Explorer, system apps, and OS performance
- People hope WinUI improvements will benefit Explorer, Photos, and other system apps; this is stated as an explicit goal in the linked content.
- Several complain that Explorer and basic apps (Calculator, image viewer) are noticeably slow on modern hardware.
- Some contrast this with memories of Windows 7/8/early‑10 and Windows Phone being extremely fast and efficient on low‑end devices.
Technical causes of slowness (debated)
- One view blames pervasive COM/WinRT reference counting and abstraction layers for overhead.
- Others counter that ref‑counting is rarely the main bottleneck in UI; they blame layout algorithms, blocking the UI thread, and excessive object churn instead.

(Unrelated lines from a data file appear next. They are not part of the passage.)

Definition expScore (experience : Experience) : Q :=
  if JS.gt (years experience) 0 then 15%Q else 0%Q.

Definition sentScore (sentiment : Sentiment) : Q :=
  if String.eqb (assessment sentiment) "positive" then 15%Q
  else if String.eqb (assessment sentiment) "neutral" then 10%Q
  else 5%Q.

(** [calculateOverallScore] *)
Definition calculateOverallScore (sections : Sections) (skills : Skills)
           (experience : Experience) (sentiment : Sentiment) : Z :=
  let score := 0%Q in
  let score := (score + sectionScore sections)%Q in
  let score := (score + skillScore skills)%Q in
  let score := (score + expScore experience)%Q in
  let score := (score + sentScore sentiment)%Q in
  JS.round (Qmin score 100%Q).

Section WithPackages.
Context `{Natural} `{Compromise}.

(** [analyzeSkills] *)
Definition analyzeSkills (resumeText : string) : Skills :=
  let foundSkills := NlpService.extractSkills resumeText in
  mkSkills foundSkills (suggest foundSkills) (categorize foundSkills).

(** [analyzeSentiment] *)
Definition analyzeSentiment (resumeText : string) : Sentiment :=
  let sentiment := NlpService.analyzeSentiment resumeText in
  let feedback :=
    if String.eqb (NlpService.assessment sentiment) "positive" then
      "Great! Your resume uses confident, positive language."
    else if String.eqb (NlpService.assessment sentiment) "negative" then
      "Consider using more positive and action-oriented language."
    else
      "Your resume language is neutral. Try adding more action verbs and achievements." in
  mkSentiment (NlpService.score sentiment)
    (NlpService.assessment sentiment) feedback.

(** [analyzeResume] *)
Definition analyzeResume (svc : NlpService.t) (resumeText : string)
  : result ResumeAnalysis * NlpService.t :=
  let sections := analyzeSections resumeText in
  let skills := analyzeSkills resumeText in
  let experience := analyzeExperience resumeText in
  let (keywords, svc') := NlpService.extractKeywords svc resumeText 15 in
  let sentiment := analyzeSentiment resumeText in
  let improvements :=
    generateImprovements sections skills experience sentiment in
  let overallScore :=
    calculateOverallScore sections skills experience sentiment in
  (Ok (mkResumeAnalysis overallScore sections skills experience keywords
         sentiment improvements),
   svc').

End WithPackages.

End ResumeService.

(* ================================================================== *)
(** * src/common/data/interview-questions.ts *)
(* ================================================================== *)

Module InterviewQuestions.

Inductive Difficulty : Type := Easy | Medium | Hard.

Definition difficulty_eqb (a b : Difficulty) : bool :=
  match a, b with
  | Easy, Easy | Medium, Medium | Hard, Hard => true
  | _, _ => false
  end.

Record InterviewQuestion : Type := mkQuestion {
  question : string;
  category : string;
  difficulty : Difficulty;
  skills : list string
}.

Definition INTERVIEW_QUESTIONS : list InterviewQuestion :=
  [
    mkQuestion
      "Explain the difference between var, let, and const in JavaScript."
      "JavaScript" Easy [ "JavaScript"; "TypeScript" ];
    mkQuestion
      "What is closure in JavaScript? Provide an example."
      "JavaScript" Medium [ "JavaScript" ];
    mkQuestion
      "Explain the event loop in Node.js and how it handles asynchronous operations."
      "JavaScript" Hard [ "Node.js"; "JavaScript" ];
    mkQuestion
      "What are React Hooks and why were they introduced?"
      "Frontend" Medium [ "React" ];
    mkQuestion
      "Explain the difference between useEffect and useLayoutEffect."
      "Frontend" Hard [ "React" ];
    mkQuestion
      "How would you optimize the performance of a React application?"
      "Frontend" Hard [ "React"; "Performance" ];
    mkQuestion
      "What is the difference between SQL and NoSQL databases? When would you use each?"
      "Backend" Medium [ "Databases"; "MongoDB"; "SQL" ];
    mkQuestion
      "Explain RESTful API design principles and best practices."
      "Backend" Medium [ "REST API"; "Backend" ];
    mkQuestion
      "How would you implement authentication and authorization in a NestJS application?"
      "Backend" Hard [ "NestJS"; "Security"; "Authentication" ];
    mkQuestion
      "Design a URL shortening service like bit.ly."
      "System Design" Hard [ "System Design"; "Databases"; "Backend" ];
    mkQuestion
      "How would you handle rate limiting in a REST API?"
      "System Design" Medium [ "API Design"; "Backend" ];
    mkQuestion
      "Explain the benefits of containerization with Docker."
      "DevOps" Easy [ "Docker"; "DevOps" ];
    mkQuestion
      "What is CI/CD and how would you implement it?"
      "DevOps" Medium [ "CI/CD"; "DevOps" ];
    mkQuestion
      "Implement a function to reverse a linked list."
      "Algorithms" Medium [ "Data Structures"; "Algorithms" ];
    mkQuestion
      "Find the first non-repeating character in a string."
      "Algorithms" Easy [ "Algorithms"; "Problem Solving" ];
    mkQuestion
      "Tell me about a time when you had to debug a difficult production issue."
      "Behavioral" Medium [ "Problem Solving"; "Communication" ];
    mkQuestion
      "Describe a situation where you had to work with a difficult team member."
      "Behavioral" Medium [ "Communication"; "Team Collaboration" ];
    mkQuestion
      "How do you prioritize tasks when working on multiple projects?"
      "Behavioral" Easy [ "Time Management"; "Project Management" ];
    mkQuestion
      "What is your approach to writing clean, maintainable code?"
      "General" Medium [ "Best Practices"; "Code Quality" ];
    mkQuestion
      "How do you stay updated with new technologies and trends?"
      "General" Easy [ "Learning"; "Adaptability" ] ].

(** [getQuestionsBySkills] *)
Definition getQuestionsBySkills (skills_ : list string)
  : list InterviewQuestion :=
  filter
    (fun q =>
       existsb
         (fun skill =>
            existsb
              (fun s =>
                 JS.includes (JS.toLowerCase s) (JS.toLowerCase skill)
                 || JS.includes (JS.toLowerCase skill) (JS.toLowerCase s))
              skills_)
         (skills q))
    INTERVIEW_QUESTIONS.

(** [getQuestionsByDifficulty] *)
Definition getQuestionsByDifficulty (d : Difficulty)
  : list InterviewQuestion :=
  filter (fun q => difficulty_eqb (difficulty q) d) INTERVIEW_QUESTIONS.

(** [getQuestionsByCategory] *)
Definition getQuestionsByCategory (name : string) : list InterviewQuestion :=
  filter (fun q => String.eqb (JS.toLowerCase (category q))
                     (JS.toLowerCase name))
    INTERVIEW_QUESTIONS.

End InterviewQuestions.

(* ================================================================== *)
(** * src/skills/skills.service.ts *)
(* ================================================================== *)

Module SkillsService.

Import InterviewQuestions.

Record InterviewPreparation : Type := mkInterviewPreparation {
  prep_skills : list string;
  questions : list InterviewQuestion;
  prepTips : list string;
  focusAreas : list string
}.

Definition sameText (q d : InterviewQuestion) : bool :=
  String.eqb (question d) (question q).

(** The second loop of [diversifyQuestions]: a question is appended
    unless one with the same text is already there. *)
Definition addIfUnseen (diversified : list InterviewQuestion)
           (q : InterviewQuestion) : list InterviewQuestion :=
  if existsb (sameText q) diversified then diversified
  else diversified ++ [q].

(** The body of the first loop of [diversifyQuestions]: the first five
    questions of one difficulty. *)
Definition pick (d : Difficulty) (questions : list InterviewQuestion)
  : list InterviewQuestion :=
  JS.slice0 5 (filter (fun q => difficulty_eqb (difficulty q) d) questions).

(** [diversifyQuestions]: up to five questions of each difficulty, easy
    first, then every question of the input not yet there. *)
Definition diversifyQuestions (questions : list InterviewQuestion)
  : list InterviewQuestion :=
  let diversified := flat_map (fun d => pick d questions) [Easy; Medium; Hard] in
  fold_left addIfUnseen questions diversified.

Definition inCategory (names : list string) (q : InterviewQuestion) : bool :=
  JS.mem (category q) names.

(** [getRoleSpecificQuestions] *)
Definition getRoleSpecificQuestions (role : string)
  : list InterviewQuestion :=
  let roleLower := JS.toLowerCase role in
  (if JS.includes roleLower "frontend"
   then filter (inCategory ["Frontend"]) INTERVIEW_QUESTIONS else [])
  ++ (if JS.includes roleLower "backend"
      then filter (inCategory ["Backend"]) INTERVIEW_QUESTIONS else [])
  ++ (if JS.includes roleLower "full stack"
         || JS.includes roleLower "fullstack"
      then filter (inCategory ["Frontend"; "Backend"; "System Design"])
             INTERVIEW_QUESTIONS
      else []).

(** [getInterviewPrepTips] *)
Definition getInterviewPrepTips (skills_ : list string) : list string :=
  [ "Practice explaining your projects using the STAR method (Situation, Task, Action, Result)";
    "Review data structures and algorithms - they're common in technical interviews";
    "Prepare questions to ask the interviewer about the role and company";
    "Research the company thoroughly before the interview";
    "Practice coding problems on LeetCode or HackerRank" ]
  ++ (if existsb (fun s => JS.mem (JS.toLowerCase s)
                             ["react"; "angular"; "vue"]) skills_
      then [ "Be ready to discuss component lifecycle and state management";
             "Prepare to explain how you optimize frontend performance" ]
      else [])
  ++ (if existsb (fun s => JS.mem (JS.toLowerCase s) ["nodejs"; "backend"])
           skills_
      then [ "Review API design principles and RESTful conventions";
             "Be prepared to discuss database optimization and scaling" ]
      else []).

Definition isHard (q : InterviewQuestion) : bool :=
  difficulty_eqb (difficulty q) Hard.

(** [identifyFocusAreas] *)
Definition identifyFocusAreas (questions : list InterviewQuestion)
  : list string :=
  let categories := JS.uniq (map category questions) in
  let focusAreas :=
    flat_map
      (fun c =>
         let categoryQuestions :=
           filter (fun q => String.eqb (category q) c) questions in
         let hardQuestions := filter isHard categoryQuestions in
         if (0 <? List.length hardQuestions)%nat then
           [ (c ++ ": Focus on advanced concepts - "
              ++ JS.toString (List.length hardQuestions)
              ++ " challenging questions identified")%string ]
         else [])
      categories in
  if (0 <? List.length focusAreas)%nat then focusAreas
  else [ "General Technical Knowledge"; "Problem Solving";
         "System Design Basics" ].

Inductive Priority : Type := high | medium | low.

(** [priorityOrder] *)
Definition priorityOrder (p : Priority) : nat :=
  match p with high => 1 | medium => 2 | low => 3 end.

Record Recommendation : Type := mkRecommendation {
  rec_skill : string;
  rec_category : string;
  priority : Priority;
  reason : string
}.

(** Stable insertion into a list sorted by ascending [priorityOrder]:
    [sort((a, b) => priorityOrder[a.priority] - priorityOrder[b.priority])]. *)
Fixpoint insertByPriority (x : Recommendation) (l : list Recommendation)
  : list Recommendation :=
  match l with
  | [] => [x]
  | y :: l' =>
      if (priorityOrder (priority y) <? priorityOrder (priority x))%nat
      then y :: insertByPriority x l'
      else x :: l
  end.

Definition sortByPriority (l : list Recommendation) : list Recommendation :=
  fold_right insertByPriority [] l.

(** The first loop of [generateSkillRecommendations]: for every category
    in which the user has a skill, the skills of the category the user does
    not have. *)
Definition complementarySkills (currentSkillsLower : list string)
  : list Recommendation :=
  flat_map
    (fun category =>
       let hasSkillsInCategory :=
         existsb (fun skill => JS.mem (JS.toLowerCase skill) currentSkillsLower)
           (SkillsDatabase.skills category) in
       if hasSkillsInCategory then
         flat_map
           (fun skill =>
              if negb (JS.mem (JS.toLowerCase skill) currentSkillsLower) then
                [ mkRecommendation skill (SkillsDatabase.category category)
                    medium
                    ("Complements your existing "
                     ++ SkillsDatabase.category category ++ " skills")%string ]
              else [])
           (SkillsDatabase.skills category)
       else [])
    SkillsDatabase.SKILLS_DATABASE.

Definition hasAny (names : list string) (currentSkillsLower : list string)
  : bool :=
  existsb (fun s => JS.mem s names) currentSkillsLower.

(** The four fixed rules of [generateSkillRecommendations]. *)
Definition patternSkills (currentSkillsLower : list string)
  : list Recommendation :=
  (if hasAny ["react"; "angular"; "vue"] currentSkillsLower
      && negb (JS.mem "typescript" currentSkillsLower)
   then [ mkRecommendation "TypeScript" "Frontend Development" high
            "Essential for modern frontend development" ]
   else [])
  ++ (if hasAny ["nodejs"; "express"; "nestjs"] currentSkillsLower
         && negb (hasAny ["mongodb"; "postgresql"] currentSkillsLower)
      then [ mkRecommendation "PostgreSQL" "Databases" high
               "Backend developers need database skills" ]
      else [])
  ++ (if negb (hasAny ["jest"; "testing"; "cypress"] currentSkillsLower)
      then [ mkRecommendation "Jest (Unit Testing)" "Testing & QA" high
               "Testing is crucial for software quality" ]
      else [])
  ++ (if negb (hasAny ["aws"; "azure"; "gcp"] currentSkillsLower)
      then [ mkRecommendation "AWS" "DevOps & Cloud" medium
               "Cloud skills are highly demanded in the industry" ]
      else []).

- There is agreement that newer frameworks are significantly heavier than older ones built for more constrained machines.
Broader design and business concerns
- Commenters lament loss of clear Windows design guidelines and cohesive UI.
- Accessibility and traditional desktop affordances (keyboard accelerators, clear focus/edges) are seen as regressing.
- Several argue that corporate/VP priorities and ad/telemetry monetization drive decisions more than technical excellence.